Postgraduate research project

Food ethics and food system resilience in the industrial and small-scale egg sector

Funding
Fully funded (UK only)
Type of degree
Doctor of Philosophy
Entry requirements
UK 2:1 honours degree View full entry requirements
Faculty graduate school
Faculty of Environmental and Life Sciences
Closing date

About the project

This project aims to develop the lens of resilient industrial socio-metabolic relations – a conceptual framework that moves beyond functional understandings of inputs and outputs, to integrate lived experiences of benefits and harms – through an empirical focus on the nutri- and pharma- ceutical components of the UK chicken meat industry.

Food-systems thinking presents decision-makers, policymakers and food-leaders with barriers to understanding ethical relations at play in managing and preparing for crises. The food system is a complex space to safeguard – who or what should be looked after; who or what will consequentially be harmed? And yet, without interventions to strengthen resilience, the scale of harms could reach critical levels. How do industries, the State and communities work together to protect the vulnerable in the food system? 
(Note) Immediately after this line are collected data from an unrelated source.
(** * Efficient Quantum Modular Arithmetics: circuit builders and their action

    A shallow embedding of the operator builders of
    [quantum_modular_artihmetics.ipynb] (sum_k, add_in_k_N, add_out_k_N,
    add_in_N, add_out_N, mult_out_k_N, mult_in_k_N, mult_out_N, Exp_a_N),
    a model of the executor on the states these circuits pass through, and
    the properties of the builders.

    - Python integers are [Z]; wire labels are [nat]; wire lists are lists.
    - A builder queues operators and may print; it is a computation in the
      monad [build], which records the printed lines and the queued
      operators, or the exception that ended the call.
    - Rotation angles [k * np.pi / 2**j] are kept exact, as rationals in
      units of pi. *)

From Stdlib Require Import ZArith QArith Qreduction Zcong Lia.
From stdpp Require Import base option list gmap strings pretty.

Local Open Scope Z_scope.

(** ** Operators *)

Abbreviation wire := nat.

(** The operators the notebook queues.  [RZ theta w] is
    [qml.RZ(theta * pi, wires=w)]; [QFTdg ws] is
    [qml.adjoint(qml.QFT)(wires=ws)]; [Controlled base control] is what
    [qml.ctrl] makes of one queued operator. *)
Inductive Op : Type :=
| RZ (theta : Q) (w : wire)
| QFT (ws : list wire)
| QFTdg (ws : list wire)
| PauliX (w : wire)
| CNOT (c t : wire)
| SWAP (a b : wire)
| Controlled (base : Op) (control : list wire).

Fixpoint op_wires (g : Op) : list wire :=
  match g with
  | RZ _ w => [w]
  | QFT ws | QFTdg ws => ws
  | PauliX w => [w]
  | CNOT c t => [c; t]
  | SWAP a b => [a; b]
  | Controlled base control => control ++ op_wires base
  end.

(** The inverse of one operator: a rotation by the opposite angle, the
    other transform, the same gate for the self-inverse ones. *)
Fixpoint op_adjoint (g : Op) : Op :=
  match g with
  | RZ theta w => RZ (Qopp theta) w
  | QFT ws => QFTdg ws
  | QFTdg ws => QFT ws
  | PauliX w => PauliX w
  | CNOT c t => CNOT c t
  | SWAP a b => SWAP a b
  | Controlled base control => Controlled (op_adjoint base) control
  end.

(** ** The builder monad *)

Inductive exn : Type :=
| IndexError
| ValueError
| ZeroDivisionError
| WireConflict.

Inductive build (A : Type) : Type :=
| Ok (x : A) (out : list string) (ops : list Op)
| Raise (e : exn).
Arguments Ok {A} x out ops.
Arguments Raise {A} e.

#[global] Instance build_ret : MRet build := λ A x, Ok x [] [].
#[global] Instance build_bind : MBind build := λ A B f m,
  match m with
  | Raise e => Raise e
  | Ok x out ops =>
      match f x with
      | Raise e => Raise e
      | Ok y out' ops' => Ok y (out ++ out') (ops ++ ops')
      end
  end.

Definition queue (g : Op) : build unit := Ok tt [] [g].
Definition print (line : string) : build unit := Ok tt [line] [].

(** [for x in l: body x] *)
Fixpoint for_each {A} (l : list A) (body : A → build unit) : build unit :=
  match l with
  | [] => mret tt
  | x :: l' => body x ;; for_each l' body
  end.

(** [range(n)] *)
Definition range (n : nat) : list nat := seq 0 n.

(** ** Python primitives *)

(** [l[i]], with Python's negative indices. *)
Definition py_index {A} (l : list A) (i : Z) : build A :=
  let n := Z.of_nat (length l) in
  let j := if i <? 0 then i + n else i in
  if (j <? 0) || (n <=? j) then Raise IndexError
  else match l !! Z.to_nat j with
       | Some x => mret x
       | None => Raise IndexError
       end.

(** [a % n] *)
Definition py_mod (a n : Z) : build Z :=
  if n =? 0 then Raise ZeroDivisionError else mret (a mod n).

(** [pow(b, e, m)]: a negative exponent takes the power of the inverse of
    [b] modulo [m], and fails if there is none. *)
Definition py_pow3 (b e m : Z) : build Z :=
  if m =? 0 then Raise ValueError
  else if 0 <=? e then mret (b ^ e mod m)
  else if Z.gcd b m =? 1 then mret (Z.invmod b m ^ (- e) mod m)
  else Raise ValueError.

(** Python's [len] *)
Definition len {A} (l : list A) : Z := Z.of_nat (length l).

(** [binary_to_integer]: the dot product of the bits with the powers of two,
    most significant first. *)
Definition binary_to_integer (vOutput : list Z) : Z :=
  let vPows := reverse ((λ i, 2 ^ Z.of_nat i) <$> range (length vOutput)) in
  foldr Z.add 0 (zip_with Z.mul vOutput vPows).

(** ** The transforms of pennylane on builders *)

(** [qml.adjoint(fn)(args)]: the queued operators in reverse order, each
    inverted. *)
Definition adjoint_ops (ops : list Op) : list Op := reverse (op_adjoint <$> ops).

Definition adjoint (fn : build unit) : build unit :=
  match fn with
  | Raise e => Raise e
  | Ok _ out ops => Ok tt out (adjoint_ops ops)
  end.

Definition conflicts (control : list wire) (g : Op) : bool :=
  existsb (λ c, bool_decide (c ∈ op_wires g)) control.

(** Modelled from the spec: the control-wrapping of the circuit algebra
    ([controlled(c, controls)] of section 4.1), which is [qml.ctrl] of
    pennylane and not code of the notebook.  Every queued operator gets the
    same extra controls, in order; controls that share a wire with an
    operator are refused with [WireConflict]. *)
Definition ctrl (fn : build unit) (control : list wire) : build unit :=
  match fn with
  | Raise e => Raise e
  | Ok _ out ops =>
      if existsb (conflicts control) ops then Raise WireConflict
      else Ok tt out ((λ g, Controlled g control) <$> ops)
  end.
The project will address these questions in relation to the UK laying hen/egg food system. What are the risks for harms to human and more-than-human communities in the face of potential disruption in egg industry inputs (e.g. feed, chicks, medicines)? What are the outputs (waste, shell and liquid egg, chicken lives) and how and where is their management contributing to community, environmental resilience?  

The PhD studentship will study this complexity to understand their form, the trade-offs that emerge and their impacts on human health, more-than-human communities and ecologies. It will study biotechnological and community-based interventions made in the name of ‘resilience’ to contemporary omni-crises. How can responses/interventions address those human and more-than-human communities, who are already made vulnerable, to build a more sustainable, inclusive, accessible food system?  

The project straddles Animal Geographies, Animal Welfare Science, Food Geographies and Science and Technology Studies.  The research will contribute to the empirical and theoretical development of the lens of socio-metabolic relations – a conceptual framework that moves beyond functional understandings of inputs and outputs, to integrate human and animal lived experiences of benefits and harms in food systems.    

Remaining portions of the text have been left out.